The gray cubicles that surround your IT staff are high and closed off. The fluorescent lights illuminating the windowless basement space shine harshly on the code-inscribed whiteboards, the only adornments on the dingy walls. Excess hardware, outdated software manuals and tangles of power cords haphazardly reside in the common areas.
If your IT department functions in such a grim environment, and you’ve noticed that your staff’s productivity is suffering, it’s no coincidence. Your group could be suffering from negative flow and might benefit from a little feng shui (pronounced fang schway): the ancient Chinese design philosophy that asserts that personal happiness and well-being are directly affected by environment, including the proper placement of objects. Sharon Mann, an organizational expert for Esselte, an office supplies manufacturing company, says your employees’ surroundings “might be stifling their thinking process.”
Mann believes feng shui can play an important role in reenergizing your employees and unleashing their creativity. Setting up your surroundings in line with the natural forces of the universe creates harmony and harnesses the energy around us.
To get started, Mann recommends getting organized, a key element of feng shui. Set aside a few hours to tackle the task. One rule to go by: Keep half your desk visible at all times and take advantage of whatever storage options are available, including desk drawers, file cabinets and pen holders. And if you need more storage, Mann’s company would be more than happy to sell you some office storage products. Color-code your filing system and put everything you need within reach.

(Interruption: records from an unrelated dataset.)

Lemma teardown_inv flag s :
  inv s → inv (teardown flag s)
          ∧ intervals (teardown flag s) = ∅ ∧ sources (teardown flag s) = ∅.
Proof.
  intros Hi. unfold teardown. by apply sync_cleanup_inv, load_cleanup_inv.
Qed.

Lemma onopen_inv s : inv s → inv (onopen s).
Proof.
  intros Hi. unfold onopen. apply stopPolling_inv. by destruct Hi.
Qed.

Lemma onerror_inv h ws s : inv s → sources s !! h = Some ws → inv (onerror h ws s).
Proof.
  intros Hi Hs. unfold onerror.
  destruct (open_source_live h ws s Hi Hs) as (w & flag & Hl).
  pose proof (open_source_is_current h ws s Hi Hs) as Hr.
  assert (inv (setSseConnected false s)) as Hi1 by (by destruct Hi).
  pose proof (close_closes h (setSseConnected false s) Hi1 Hr) as Hc.
  apply close_inv with (h := h) in Hi1.
  apply startPolling_inv; [by exists w, flag|].
  destruct Hi1 as [H1 H2 H3 H4]. simpl in Hc. split; simpl; auto.
  by rewrite Hc, dom_empty_L.
Qed.

Lemma step_inv e s : inv s → inv (step e s).
Proof.
  intros Hi. destruct e as [ws|ws| |h|h data|h|t|j fa ft fe|j]; simpl.
  - destruct (life s) eqn:Hl; [|done|done].
    apply setup_inv; [done|]. pose proof (inv_idle s Hi) as H3.
    unfold idle in H3. rewrite Hl in H3. by destruct H3.
  - destruct (life s) as [|old flag|] eqn:Hl; [done| |done].
    destruct (decide (old = ws)); [done|].
    destruct (teardown_inv flag s Hi) as (Hi1 & _ & Hs1). by apply setup_inv.
  - destruct (life s) as [|old flag|] eqn:Hl; [done| |done].
    destruct (teardown_inv flag s Hi) as ([H1 H2 H3 H4] & Ht & Hs1).
    split; simpl; auto. by unfold idle.
  - destruct (sources s !! h); [by apply onopen_inv|done].
  - destruct (sources s !! h) as [ws|]; [|done]. unfold onmessage.
    destruct (String.prefix ":" data); [done|]. by apply start_job_inv.
  - destruct (sources s !! h) as [ws|] eqn:Hs; [|done]. by apply onerror_inv with (ws := ws).
  - destruct (intervals s !! t) as [ws|]; [|done]. by apply start_job_inv.
  - by apply settle_inv.
  - by apply body_inv.
Qed.

Lemma run_inv evs s : inv s → inv (run evs s).
Proof.
  revert s. induction evs as [|e evs IH]; intros s Hi; simpl; [done|].
  by apply IH, step_inv.
Qed.

Lemma reachable_inv s : reachable s → inv s.
Proof. intros [evs ->]. apply run_inv, inv_init. Qed.

(** *** Messages on the stream *)

Lemma startsWith_colon (data : string) :
  String.prefix ":" data = true ↔ ∃ rest, data = String ":" rest.
Proof.
  destruct data as [|c rest]; cbn -[ascii_dec].
  - split; [done|]. by intros [rest H].
  - destruct (ascii_dec ":" c) as [<-|Hne].
    + split; [by exists rest|]. intros _. by destruct rest.
    + split; [done|]. intros [rest' H]. congruence.
Qed.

Second, take a look at your workspace. If you sit with your back to the entryway, change the direction you face to eliminate that unsettling feeling that someone can sneak up on you. If you can’t move your chair, place a mirror strategically so you can see when someone is approaching. Cubicle-dwellers can replace a section of their wall with a transparent panel so they can see what’s going on around them.
Mann also recommends decorating the walls with paintings of outdoor scenes or flowing water — anything that calms the mind. In addition, color plays a key role in feng shui. For example, red has energizing properties that are perfect for salespeople; blues and greens inspire those writing software; and warm desert colors — such as orange, pale yellow and taupe — stimulate collaboration.
Think feng shui is bunk? Mann, who does double-duty as president of the I Hate Filing Club, a group of organizationally challenged individuals, offers her own, more modern advice for improving your work environment: Keep your calendar in view, set time aside every week to organize e-mail into folders and use step files for active documents.
More suggestions are available at www.ihatefiling.com. And while modern organizing tips may not infuse your workplace with positive flow, they may make you more productive.